Saint Joseph Haydn, lui aussi Catholique, mais plus souriant, frère de Michaël Haydn comme Pierre Corneille fut frère de Thomas Corneille; papa Haydn, disait Mozart, et répétait André Tubeuf, le Majeur; et répétait André le Mineur).
Or, de Haydn à Bruckner, la conséquence est bonne. (Haydn fut heureux; Bruckner, très malheureux.
Il est à porter au crédit, je vais me faire allumer, tant pis, personne ne lira cela, de la gent féminine, que personne, malgré ses énormes et fréquents bouquets en demandes, ne voulut l’épouser, pas davantage que Beethoven, pas davantage que Nietzsche).
Cessez de dire des conneries; alors, cette 7e, par Otto Klemperer, 1962? qu’avez-vous à nous en dire d’un peu intelligent? -
Beaucoup de choses, mais il faudrait que j’y songe; et j’ai déjà été un peu long, or, en tête, il est marqué alla breve.
Le pupitre des cuivres, bien sûr, bruissant, mordoré, GRENU (- …?) oui! GRENU, comme Witold Gombrowicz a osé dire qu’il voyait l’Enfer; un compact fibré incomparable.
Très difficile de décrire une chose pareille; on n’a pas le vocab, on n’est pas Esquimau du grand orchestre.
Je réessaierai ultérieurement (c’est ce qu’on dit!) L’Adagio: en l’écrivant, se dit Wittgenstein à lui-même, Beethoven ne l’a pas seulement écrit pour lui-même, ni pour son temps, mais pour toute l’humanité; et c’est dans l’un de ses Cahiers des années 1930 que Wittgenstein note cela à propos du deuxième mouvement de l’un des deux premiers Concertos pour piano et orchestre de Beethoven. Et Wittgenstein bien sûr dit juste.
Mais moi, Ludwig dear, je rajouterais l’Adagio de la 7e de Bruckner.
Et c’est cela même que Klemperer rend parfaitement sensible.
Mais qu’est-ce que c’est encore que ces foutaises-là!
Pour toute l’humanité! Européocentrisme!

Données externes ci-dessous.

Lemma traverse_inr {K V} (round : K -> organize_error + V) (keys : list K)
  (res : list (K * V)) :
  traverse round keys = inr res ->
  map fst res = keys /\
  forall k v, In (k, v) res -> In k keys /\ round k = inr v.
Proof.
  revert res. induction keys as [|k keys IH]; intros res; simpl.
  - intros [= <-]. split; [reflexivity | intros k v []].
  - destruct (round k) as [e|v] eqn:Hk; [discriminate|].
    destruct (traverse round keys) as [e|more]; [discriminate|].
    intros [= <-]. destruct (IH more eq_refl) as [Hfst Hall]. split.
    + simpl. now rewrite Hfst.
    + intros k' v' [[= <- <-]|Hin]; [split; [now left | assumption]|].
      destruct (Hall k' v' Hin). split; [now right | assumption].
Qed.

Section SortedPaths.
Variable path_lt : string -> string -> bool.

Lemma insert_path_perm (x : string) (l : list string) :
  Permutation (insert_path path_lt x l) (x :: l).
Proof.
  induction l as [|y l IH]; simpl; [reflexivity|].
  destruct (path_lt x y); [reflexivity|]. rewrite IH. apply perm_swap.
Qed.

Lemma sorted_paths_perm (l : list string) :
  Permutation (sorted_paths path_lt l) l.
Proof.
  induction l as [|x l IH]; simpl; [reflexivity|].
  rewrite insert_path_perm. now constructor.
Qed.

(** For an order in which two different paths always compare one way or
    the other, the sorted list ascends from each path to the next. *)
Hypothesis path_lt_total :
  forall a b, a <> b -> path_lt a b = true \/ path_lt b a = true.
(** * clone-themes.py: a shallow embedding and its specification

    The script fetches the WordPress repository into [temp-wp], copies the
    entries of [temp-wp/wp-content/themes] into [themes] (skipping names that
    are already there), removes [temp-wp] and finally fixes ownership and
    permissions of [themes] through [/bin/zsh].

    The embedding has three layers:
    - [FS]: a tree model of the part of the file system the script touches,
      with the path operations of the Python library calls it makes;
    - [Py]: exceptions, the state-and-exception monad of a running script and
      the library calls ([Path.mkdir], [Path.iterdir], [shutil.copytree],
      [shutil.copy2], [shutil.rmtree], [subprocess.run]);
    - [Script]: the five functions of [clone-themes.py], line by line. *)

From Stdlib Require Import List String ZArith Bool.
From Stdlib Require Import DecimalString.
Import ListNotations.
Open Scope string_scope.
Open Scope Z_scope.
#[local] Set Warnings "-register-all".

(* ================================================================= *)
(** ** File-system model *)

Module FS.

(** What [os.stat] reports and the script can change: the owner
    ([chown]), the permission bits ([chmod]) and the modification time.
    [shutil.copystat] carries the last two over to a copy; the owner of a
    copy is the user who made it. The model does not advance the
    modification time of a directory when an entry is linked into it or
    unlinked from it. *)
Record stat : Type := mkStat {
  st_owner : string;
  st_mode : Z;
  st_mtime : Z
}.

(** A directory entry is a regular file or a directory; a directory lists
    its children by name, in the order the operating system reports them.
    Symbolic links and special files are outside the model. *)
Inductive node : Type :=
| File (st : stat) (data : string)
| Dir (st : stat) (children : list (string * node)).

Definition entries : Type := list (string * node).

(** A relative path, as its components: [Path("a") / "b"] is [["a"; "b"]]. *)
Definition path : Type := list string.

Definition joinpath (p : path) (c : string) : path := (p ++ [c])%list.

Definition str_path (p : path) : string := String.concat "/" p.

Definition is_dir_node (n : node) : bool :=
  match n with Dir _ _ => true | File _ _ => false end.

(** *** Directory listings *)

(** The entry of a name in a listing (the first one, should the listing
    ever repeat a name). *)
Fixpoint assoc (k : string) (l : entries) : option node :=
  match l with
  | [] => None
  | (k', n) :: l' => if String.eqb k k' then Some n else assoc k l'
  end.

(** Creating or replacing the entry of a name: replaced where it stands,
    otherwise added at the end. *)
Fixpoint set_assoc (k : string) (n : node) (l : entries) : entries :=
  match l with
  | [] => [(k, n)]
  | (k', n') :: l' =>
      if String.eqb k k' then (k, n) :: l' else (k', n') :: set_assoc k n l'
  end.

(** Unlinking a name. *)
Fixpoint del_assoc (k : string) (l : entries) : entries :=
  match l with
  | [] => []
  | (k', n') :: l' =>
      if String.eqb k k' then del_assoc k l' else (k', n') :: del_assoc k l'
  end.

(** Rewriting the entry of a name, when there is one. *)
Fixpoint map_entry (k : string) (f : node -> node) (l : entries) : entries :=
  match l with
  | [] => []
  | (k', n') :: l' =>
      if String.eqb k k' then (k', f n') :: l' else (k', n') :: map_entry k f l'
  end.

Definition names (l : entries) : list string := map fst l.

(** *** Path resolution *)

(** The three outcomes of resolving a path that matter to the script: the
    node, [ENOENT] (a component is missing) and [ENOTDIR] (a component that
    must be a directory is a file). The empty path names nothing. *)
Inductive lookup_result : Type :=
| Found (n : node)
| NoEnt
| NotDir.

Fixpoint resolve (cwd : entries) (p : path) : lookup_result :=
  match p with
  | [] => NoEnt
  | c :: p' =>
      match assoc c cwd with
      | None => NoEnt
      | Some n =>
          match p' with
          | [] => Found n
          | _ :: _ =>
              match n with
              | Dir _ cs => resolve cs p'
              | File _ _ => NotDir
              end
          end
      end
  end.

(** [alter f p cwd] rewrites with [f] the listing of the directory at [p]
    ([cwd] itself for the empty path); nothing changes when [p] is not a
    directory. *)
Fixpoint alter (f : entries -> entries) (p : path) (cwd : entries) : entries :=
  match p with
  | [] => f cwd
  | c :: p' =>
      map_entry c
        (fun n => match n with
                  | Dir st cs => Dir st (alter f p' cs)
                  | File _ _ => n
                  end) cwd
  end.

(** Parent directory and last component of a non-empty path. *)
Fixpoint split_last (p : path) : option (path * string) :=
  match p with
  | [] => None
  | [c] => Some ([], c)
  | c :: p' =>
      match split_last p' with
      | Some (d, b) => Some (c :: d, b)
      | None => None
      end
  end.

(** Linking node [n] at path [p] (its parent directory exists). *)
Definition write (p : path) (n : node) (cwd : entries) : entries :=
  match split_last p with
  | Some (d, b) => alter (set_assoc b n) d cwd
  | None => cwd
  end.

(** Unlinking path [p] with everything below it. *)
Definition unlink (p : path) (cwd : entries) : entries :=
  match split_last p with
  | Some (d, b) => alter (del_assoc b) d cwd
  | None => cwd
  end.

(** Rewriting the node at path [p] in place. *)
Definition update (p : path) (f : node -> node) (cwd : entries) : entries :=
  match split_last p with
  | Some (d, b) => alter (map_entry b f) d cwd
  | None => cwd
  end.

(** *** Whole-tree operations *)

Definition set_owner (u : string) (st : stat) : stat :=
  mkStat u (st_mode st) (st_mtime st).

Definition set_mode (m : Z) (st : stat) : stat :=
  mkStat (st_owner st) m (st_mtime st).

(** [chown -R u]: the node and everything below it. *)
Fixpoint chown_R (u : string) (n : node) : node :=
  match n with
  | File st d => File (set_owner u st) d
  | Dir st cs =>
      Dir (set_owner u st) (map (fun kc => (fst kc, chown_R u (snd kc))) cs)
  end.

(** [chmod -R m]: the node and everything below it. *)
Fixpoint chmod_R (m : Z) (n : node) : node :=
  match n with
  | File st d => File (set_mode m st) d
  | Dir st cs =>
      Dir (set_mode m st) (map (fun kc => (fst kc, chmod_R m (snd kc))) cs)
  end.

(** Two trees are identical in contents when they have the same shape, the
    same names in the same order, the same file data and, at every node, the
    same permission bits and modification time. *)
Definition same_meta (a b : stat) : bool :=
  (st_mode a =? st_mode b) && (st_mtime a =? st_mtime b).

Fixpoint identical (a b : node) {struct a} : bool :=
  match a, b with
  | File sa da, File sb db => same_meta sa sb && String.eqb da db
  | Dir sa ca, Dir sb cb =>
      same_meta sa sb &&
      (fix all2 (l : entries) (r : entries) {struct l} : bool :=
         match l, r with
         | [], [] => true
         | (k, x) :: l', (k', y) :: r' =>
             String.eqb k k' && identical x y && all2 l' r'
         | _, _ => false
         end) ca cb
  | _, _ => false
  end.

Réacs!
Post-scriptum :
Je voulais signaler ceci encore, et j’ai oublié.
Le père de Wittgenstein était le membre le plus en vue du camp Brahms, qu’il recevait au palais Wittgenstein.
Or Ludwig assurément fut le premier très grand à remarquer la grandeur de Bruckner.
Je crois que la remarque n’en a pas été faite souvent, pas même par Thomas Bernhard.